(Stored data)
[Start of Attachment]
(* ===== verification/Logging.v ===== *)
(** * Logging: Logging/logging.h and Logging/logging.cpp

    One log statement: the level test of the macro, the head written by the
    constructor of [Logger::Impl], the values streamed by the statement, and
    the tail and the output of the destructor.

    The global state is the level and what was passed to [g_output]; what a
    constructor reads from the system is [environment]. *)

From Stdlib Require Import ZArith Lia Ascii String.
From stdpp Require Import options.
From S2P Require Import Prelude CStd Timestamp LogStream.
Import Fixed.

Module Log.

Inductive LogLevel := DEBUG | INFO | WARN | ERROR.

#[global] Instance LogLevel_eq_dec : EqDecision LogLevel.
Proof. solve_decision. Defined.

Definition level_value (l : LogLevel) : Z :=
  match l with DEBUG => 0 | INFO => 1 | WARN => 2 | ERROR => 3 end.

(** ** SourceFile *)

(** [strrchr(s, c)], as the characters after the one found. *)
Fixpoint after_last (c : ascii) (s : bytes) : option bytes :=
  match s with
  | [] => None
  | x :: s' =>
      match after_last c s' with
      | Some r => Some r
      | None => if decide (x = c) then Some s' else None
      end
  end.

Definition SourceFile (filename : bytes) : bytes :=
  match after_last "/" filename with Some s => s | None => filename end.

(** ** The global state *)

Record Globals := mkGlobals {
  g_logLevel : LogLevel;
  g_output : list bytes;
  g_flush : nat
}.

Definition setLogLevel (level : LogLevel) (g : Globals) : Globals :=
  mkGlobals level (g_output g) (g_flush g).

Definition logLevel (g : Globals) : LogLevel := g_logLevel g.

(** ** Logger::Impl *)

(** The clocks, the hash of the thread id and the uninitialised array of the
    stream. *)
Record environment := mkEnv {
  system_seconds : Z;
  steady_now : Ts.Timestamp;
  tid_hash : Z;
  memory : bytes
}.

Record Impl := mkImpl {
  m_stream : FixedBuffer;
  m_level : LogLevel;
  m_line : Z;
  m_tid : Z;
  m_lastSecond : Z;
  m_basename : bytes
}.

Definition set_stream (s : FixedBuffer) (i : Impl) : Impl :=
  mkImpl s (m_level i) (m_line i) (m_tid i) (m_lastSecond i) (m_basename i).

Definition getLogLevel (i : Impl) : bytes :=
  match m_level i with
  | DEBUG => bs "DEBUG" | INFO => bs "INFO" | WARN => bs "WARN" | ERROR => bs "ERROR"
  end.

(** What [formatTime] streams: the date and time, the microseconds as an
    [int], the thread and the level. *)
Definition head_values (now : Ts.Timestamp) (i : Impl) : list value :=
  let microseconds := Z.rem (Ts.microsecondsSinceEpoch now) Ts.kMicroSecondsPerSecond in
  [VString (Ts.toDefaultLogString now); VCStr (Some (bs ".")); VInt microseconds;
   VCStr (Some (bs " ")); VString (to_string (m_tid i)); VCStr (Some (bs " "));
   VCStr (Some (getLogLevel i)); VCStr (Some (bs " "))].

Definition formatTime (now : Ts.Timestamp) (i : Impl) : res Impl :=
  let seconds := Z.quot (Ts.microsecondsSinceEpoch now) Ts.kMicroSecondsPerSecond in
  let i := mkImpl (m_stream i) (m_level i) (m_line i) (m_tid i)
             (if negb (seconds =? m_lastSecond i) then seconds else m_lastSecond i) (m_basename i) in
  s ← put_all (head_values now i) (m_stream i);
  Ok (set_stream s i).

(** [Impl::Impl(file, line, level)] *)
Definition newImpl (env : environment) (file : bytes) (line : Z) (level : LogLevel) : res Impl :=
  formatTime (steady_now env)
    (mkImpl (Fixed.new (memory env)) level line (tid_hash env) (system_seconds env) file).

(** What [finish] streams; the quoted characters are [char]s. *)
Definition tail_values (i : Impl) : list value :=
  [VCStr (Some (bs " - ")); VCStr (Some (m_basename i)); VChar ":"; VInt (m_line i); VChar LF].

Definition finish (i : Impl) : res Impl :=
  s ← put_all (tail_values i) (m_stream i); Ok (set_stream s i).

(** [Impl::~Impl()] *)
Definition destroyImpl (i : Impl) (g : Globals) : res Globals :=
  i ← finish i;
  let buf := m_stream i in
  let msg := slice 0 (len buf) (m_data buf) in
  let g := mkGlobals (g_logLevel g) (g_output g ++ [msg]) (g_flush g) in
  Ok (if decide (m_level i = ERROR) then mkGlobals (g_logLevel g) (g_output g) (S (g_flush g)) else g).

(** The condition of the macros. *)
Definition enabled (level : LogLevel) (g : Globals) : bool :=
  match level with
  | DEBUG => level_value (logLevel g) <=? level_value DEBUG
  | INFO => level_value (logLevel g) <=? level_value INFO
  | WARN | ERROR => true
  end.

(** [LOG_<level> << v1 << v2 ...;] in [filename] at [line]. *)
Definition LOG (env : environment) (level : LogLevel) (filename : bytes) (line : Z)
    (vs : list value) (g : Globals) : res Globals :=
  if enabled level g then
    i ← newImpl env (SourceFile filename) line level;
    s ← put_all vs (m_stream i);
    destroyImpl (set_stream s i) g
  else Ok g.

(** ** The line a statement should give *)

Definition line_text (env : environment) (level : LogLevel) (filename : bytes) (line : Z)
    (vs : list value) : bytes :=
  let i := mkImpl (Fixed.new []) level line (tid_hash env) 0 (SourceFile filename) in
  concat (map render (head_values (steady_now env) i)) ++ concat (map render vs) ++
  bs " - " ++ SourceFile filename ++ bs "58" ++ to_string line ++ bs "10".

(** ** Lemmas *)

Lemma after_last_app c a b : c ∉ b -> after_last c (a ++ c :: b) = Some b.
Proof.
  intros Hb. assert (after_last c b = None) as Hn.
  { induction b as [|x b IH]; simpl; [done|]. apply not_elem_of_cons in Hb as [Hx Hb].
    rewrite IH by done. by rewrite decide_False by congruence. }
  induction a as [|x a IH]; simpl; [by rewrite Hn, decide_True|]. by rewrite IH.
Qed.

Lemma after_last_none c s : c ∉ s -> after_last c s = None.
Proof.
  induction s as [|x s IH]; simpl; [done|]. intros [Hx Hs]%not_elem_of_cons.
  rewrite IH by done. by rewrite decide_False by congruence.
Qed.

Lemma room_bound v : room v <= zlen (render v) + kMaxNumericSize.
Proof.
  unfold room, kMaxNumericSize. pose proof (zlen_nonneg (render v)). destruct v; lia.
Qed.

(** With a number's room to spare at the end, every value is written. *)
Lemma fold_put_fits SIZE vs c :
  zlen c + zlen (concat (map render vs)) + kMaxNumericSize <= SIZE ->
  fold_left (put_spec SIZE) vs c = c ++ concat (map render vs).
Proof.
  revert c. induction vs as [|v vs IH]; intros c H; simpl in *; [by rewrite app_nil_r|].
  rewrite zlen_app in H. pose proof (zlen_nonneg (concat (map render vs))).
  pose proof (room_bound v). rewrite put_spec_fits by lia.
  rewrite IH by (rewrite zlen_app; lia). by rewrite app_assoc.
Qed.

Lemma put_all_app vs ws b : put_all (vs ++ ws) b = (b ← put_all vs b; put_all ws b).
Proof.
  revert b. induction vs as [|v vs IH]; intros b; simpl; [done|].
  rewrite bind_assoc. apply bind_ext. intros b'. apply IH.
Qed.

(** The message of an enabled statement is its values streamed in order. *)
Lemma LOG_values env level filename line vs g :
  enabled level g = true ->
  let i := mkImpl (Fixed.new []) level line (tid_hash env) 0 (SourceFile filename) in
  LOG env level filename line vs g =
    (b ← put_all (head_values (steady_now env) i ++ vs ++ tail_values i) (Fixed.new (memory env));
     Ok (mkGlobals (g_logLevel g) (g_output g ++ [slice 0 (len b) (m_data b)])
           (if decide (level = ERROR) then S (g_flush g) else g_flush g))).
Proof.
  intros He i. unfold LOG. rewrite He. rewrite put_all_app, !bind_assoc.
  unfold newImpl, formatTime, destroyImpl, finish. rewrite bind_assoc.
  apply bind_ext. intros b1. simpl. rewrite put_all_app, bind_assoc.
  apply bind_ext. intros b2. rewrite bind_assoc. apply bind_ext. intros b3. simpl.
  by destruct (decide (level = ERROR)).
Qed.

Lemma SourceFile_short f : zlen (SourceFile f) <= zlen f.
Proof.
  unfold SourceFile. destruct (after_last "/" f) as [r|] eqn:E; [|lia].
  revert r E. induction f as [|x f IH]; intros r E; simpl in E; [done|]. rewrite zlen_cons.
  destruct (after_last "/" f) as [r'|] eqn:E'; [injection E as <-; specialize (IH _ eq_refl); lia|].
  case_decide; [injection E as <-; lia | done].
Qed.

(** The state of the machine and the arguments the theorems are about. *)
Record env_ok (env : environment) : Prop := {
  ok_memory : zlen (memory env) = kSmallBuffer;
  ok_now : 0 <= Ts.m_time_point (steady_now env) <= INT64_MAX;
  ok_tid : 0 <= tid_hash env < 2 ^ 64
}.

Lemma frame_values_ok env level filename line :
  env_ok env -> zlen filename <= INT_MAX -> INT_MIN <= line <= INT_MAX ->
  let i := mkImpl (Fixed.new []) level line (tid_hash env) 0 (SourceFile filename) in
  Forall value_ok (head_values (steady_now env) i) /\ Forall value_ok (tail_values i).
Proof.
  intros [_ Hnow Htid] Hf Hl i. pose proof (SourceFile_short filename).
  assert (zlen (to_string (m_tid i)) <= INT_MAX).
  { simpl. etrans; [apply to_string_short; lia | unfold INT_MAX; lia]. }
  assert (zlen (m_basename i) <= INT_MAX) by (simpl; lia).
  assert (INT_MIN <= m_line i <= INT_MAX) by done.
  assert (zlen (getLogLevel i) <= INT_MAX) by (destruct level; by vm_compute).
  assert (zlen (Ts.toDefaultLogString (steady_now env)) <= INT_MAX).
  { unfold Ts.toDefaultLogString, zlen. rewrite length_take. unfold INT_MAX. lia. }
  assert (INT_MIN <= Z.rem (Ts.microsecondsSinceEpoch (steady_now env)) Ts.kMicroSecondsPerSecond
          <= INT_MAX).
  { unfold Ts.kMicroSecondsPerSecond, INT_MIN, INT_MAX. generalize (Ts.microsecondsSinceEpoch (steady_now env)).
    intros z. Z.to_euclidean_division_equations; lia. }
  clearbody i.
  split; repeat (constructor; [first [assumption | clear; vm_compute; intuition discriminate]|]);
    constructor.
Qed.

(** The streamed values and the text agree. *)
Lemma line_text_values env level filename line vs :
  let i := mkImpl (Fixed.new []) level line (tid_hash env) 0 (SourceFile filename) in
  concat (map render (head_values (steady_now env) i ++ vs ++ tail_values i)) =
  line_text env level filename line vs.
Proof.
  intros i. unfold line_text. fold i. rewrite !map_app, !concat_app. do 2 f_equal.
Qed.

(** An enabled statement passes one message on: the whole text, if it fits with
    a number's room to spare. *)
Lemma LOG_message env level filename line vs g :
  env_ok env -> zlen filename <= INT_MAX -> INT_MIN <= line <= INT_MAX -> Forall value_ok vs ->
  enabled level g = true ->
  exists msg, LOG env level filename line vs g =
      Ok (mkGlobals (g_logLevel g) (g_output g ++ [msg])
            (if decide (level = ERROR) then S (g_flush g) else g_flush g)) /\
    zlen msg <= kSmallBuffer /\
    (zlen (line_text env level filename line vs) + kMaxNumericSize <= kSmallBuffer ->
     msg = line_text env level filename line vs).
Proof.
  intros He Hf Hl Hvs Een.
  rewrite LOG_values by done. cbv zeta.
  set (i := mkImpl _ _ _ _ _ _).
  destruct (frame_values_ok env level filename line He Hf Hl) as [Hh Ht]. fold i in Hh, Ht.
  set (all := head_values _ _ ++ _). assert (Forall value_ok all) as Hall
    by (unfold all; rewrite !Forall_app; auto).
  assert (Fixed.wf kSmallBuffer (Fixed.new (memory env))) as Hwf.
  { destruct He. split; simpl; unfold kSmallBuffer in *; lia. }
  destruct (put_all_ok kSmallBuffer all _ Hwf ltac:(unfold kSmallBuffer, INT_MAX; lia) Hall)
    as (b & -> & Hwfb & Hc).
  assert (slice 0 (len b) (m_data b) = toString b) as Hs.
  { unfold toString, len. destruct Hwfb. rewrite wrap32_id; [done|].
    unfold kSmallBuffer in *. zsimpl. lia. }
  exists (toString b). cbn [mbind res_bind]. rewrite Hs.
  split_and!; [done | rewrite (zlen_toString kSmallBuffer) by done; destruct Hwfb; lia |].
  rewrite Hc. intros Hfit. change (toString (Fixed.new (memory env))) with (@nil ascii).
  rewrite <- line_text_values in *. fold i all in Hfit |- *.
  by apply fold_put_fits.
Qed.

(** ** Properties *)

(** C39. A log statement always returns.  A statement below the level writes
    nothing.  An enabled one passes exactly one message to the output, of at
    most 4096 bytes and with no write outside the stream's array, and flushes
    if it is an error; and when its text leaves room for one more number, the
    message is the whole text: time, microseconds, thread, level, the values
    in order, the base name of the file, the line. *)
Theorem LOG_line env level filename line vs g :
  env_ok env -> zlen filename <= INT_MAX -> INT_MIN <= line <= INT_MAX -> Forall value_ok vs ->
  exists g', LOG env level filename line vs g = Ok g' /\ g_logLevel g' = g_logLevel g /\
    if enabled level g then
      g_flush g' = (if decide (level = ERROR) then S (g_flush g) else g_flush g) /\
      exists msg, g_output g' = g_output g ++ [msg] /\ zlen msg <= kSmallBuffer /\
        (zlen (line_text env level filename line vs) + kMaxNumericSize <= kSmallBuffer ->
         msg = line_text env level filename line vs)
    else g' = g.
Proof.
  intros He Hf Hl Hvs. destruct (enabled level g) eqn:Een.
  2: { exists g. unfold LOG. by rewrite Een. }
  destruct (LOG_message env level filename line vs g He Hf Hl Hvs Een) as (msg & -> & Hz & Ht).
  eexists. split; [done|]. split_and!; [done..|]. by exists msg.
Qed.

Definition sample_env : environment :=
  mkEnv 1700000000 (Ts.mkTimestamp 4444911557050000) 140737345 (replicate 4096 NUL).

Lemma LOG_line_witness :
  let vs := [VCStr (Some (bs "timerfd_settime() error: ")); VCStr (Some (bs "Invalid argument"))] in
  let g := mkGlobals INFO [] 0 in
  exists g', LOG sample_env ERROR (bs "/root/Timer/rbtreetimer.cpp") 92 vs g = Ok g' /\
    g_logLevel g' = g_logLevel g /\
    if enabled ERROR g then
      g_flush g' = (if decide (ERROR = ERROR) then S (g_flush g) else g_flush g) /\
      exists msg, g_output g' = g_output g ++ [msg] /\ zlen msg <= kSmallBuffer /\
        (zlen (line_text sample_env ERROR (bs "/root/Timer/rbtreetimer.cpp") 92 vs) + kMaxNumericSize
           <= kSmallBuffer ->
         msg = line_text sample_env ERROR (bs "/root/Timer/rbtreetimer.cpp") 92 vs)
    else g' = g.
Proof.
  apply (LOG_line sample_env ERROR (bs "/root/Timer/rbtreetimer.cpp") 92
    [VCStr (Some (bs "timerfd_settime() error: ")); VCStr (Some (bs "Invalid argument"))]
    (mkGlobals INFO [] 0)).
  - split; [reflexivity | unfold INT64_MAX; simpl; lia | simpl; lia].
  - vm_compute; intuition discriminate.
  - unfold INT_MIN, INT_MAX. lia.
  - repeat (constructor; [vm_compute; intuition discriminate|]). constructor.
Defined.

(** The line that statement writes: no newline, and the codes of the colon and
    of the newline around the line number. *)
Example sample_log_line :
  line_text sample_env ERROR (bs "/root/Timer/rbtreetimer.cpp") 92 [VCStr (Some (bs "failed"))] =
  bs "19700221 10:41:51.557050 140737345 ERROR failed - rbtreetimer.cpp589210".
Proof. vm_compute. reflexivity. Qed.

(** The source file of a log line is the part of the path after its last
    slash, and the path itself when it has none. *)
Theorem SourceFile_basename dir name :
  "/"%char ∉ name ->
  SourceFile (dir ++ "/"%char :: name) = name /\ SourceFile name = name.
Proof.
  intros Hn. unfold SourceFile. by rewrite after_last_app, after_last_none by done.
Qed.

Lemma SourceFile_basename_witness :
  SourceFile (bs "src/Net" ++ "/"%char :: bs "buffer.cpp") = bs "buffer.cpp" /\
  SourceFile (bs "buffer.cpp") = bs "buffer.cpp".
Proof.
  apply (SourceFile_basename (bs "src/Net") (bs "buffer.cpp")).
  apply (bool_decide_unpack _). reflexivity.
Defined.

End Log.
[End of Attachment]
> _WORK TASK_: Which of the lines above carry the string "statement"? Copy every one.

> _SOLVED PROBLEM_:
    One log statement: the level test of the macro, the head written by the
    constructor of [Logger::Impl], the values streamed by the statement, and
(** ** The line a statement should give *)
(** The message of an enabled statement is its values streamed in order. *)
(** An enabled statement passes one message on: the whole text, if it fits with
(** C39. A log statement always returns.  A statement below the level writes
(** The line that statement writes: no newline, and the codes of the colon and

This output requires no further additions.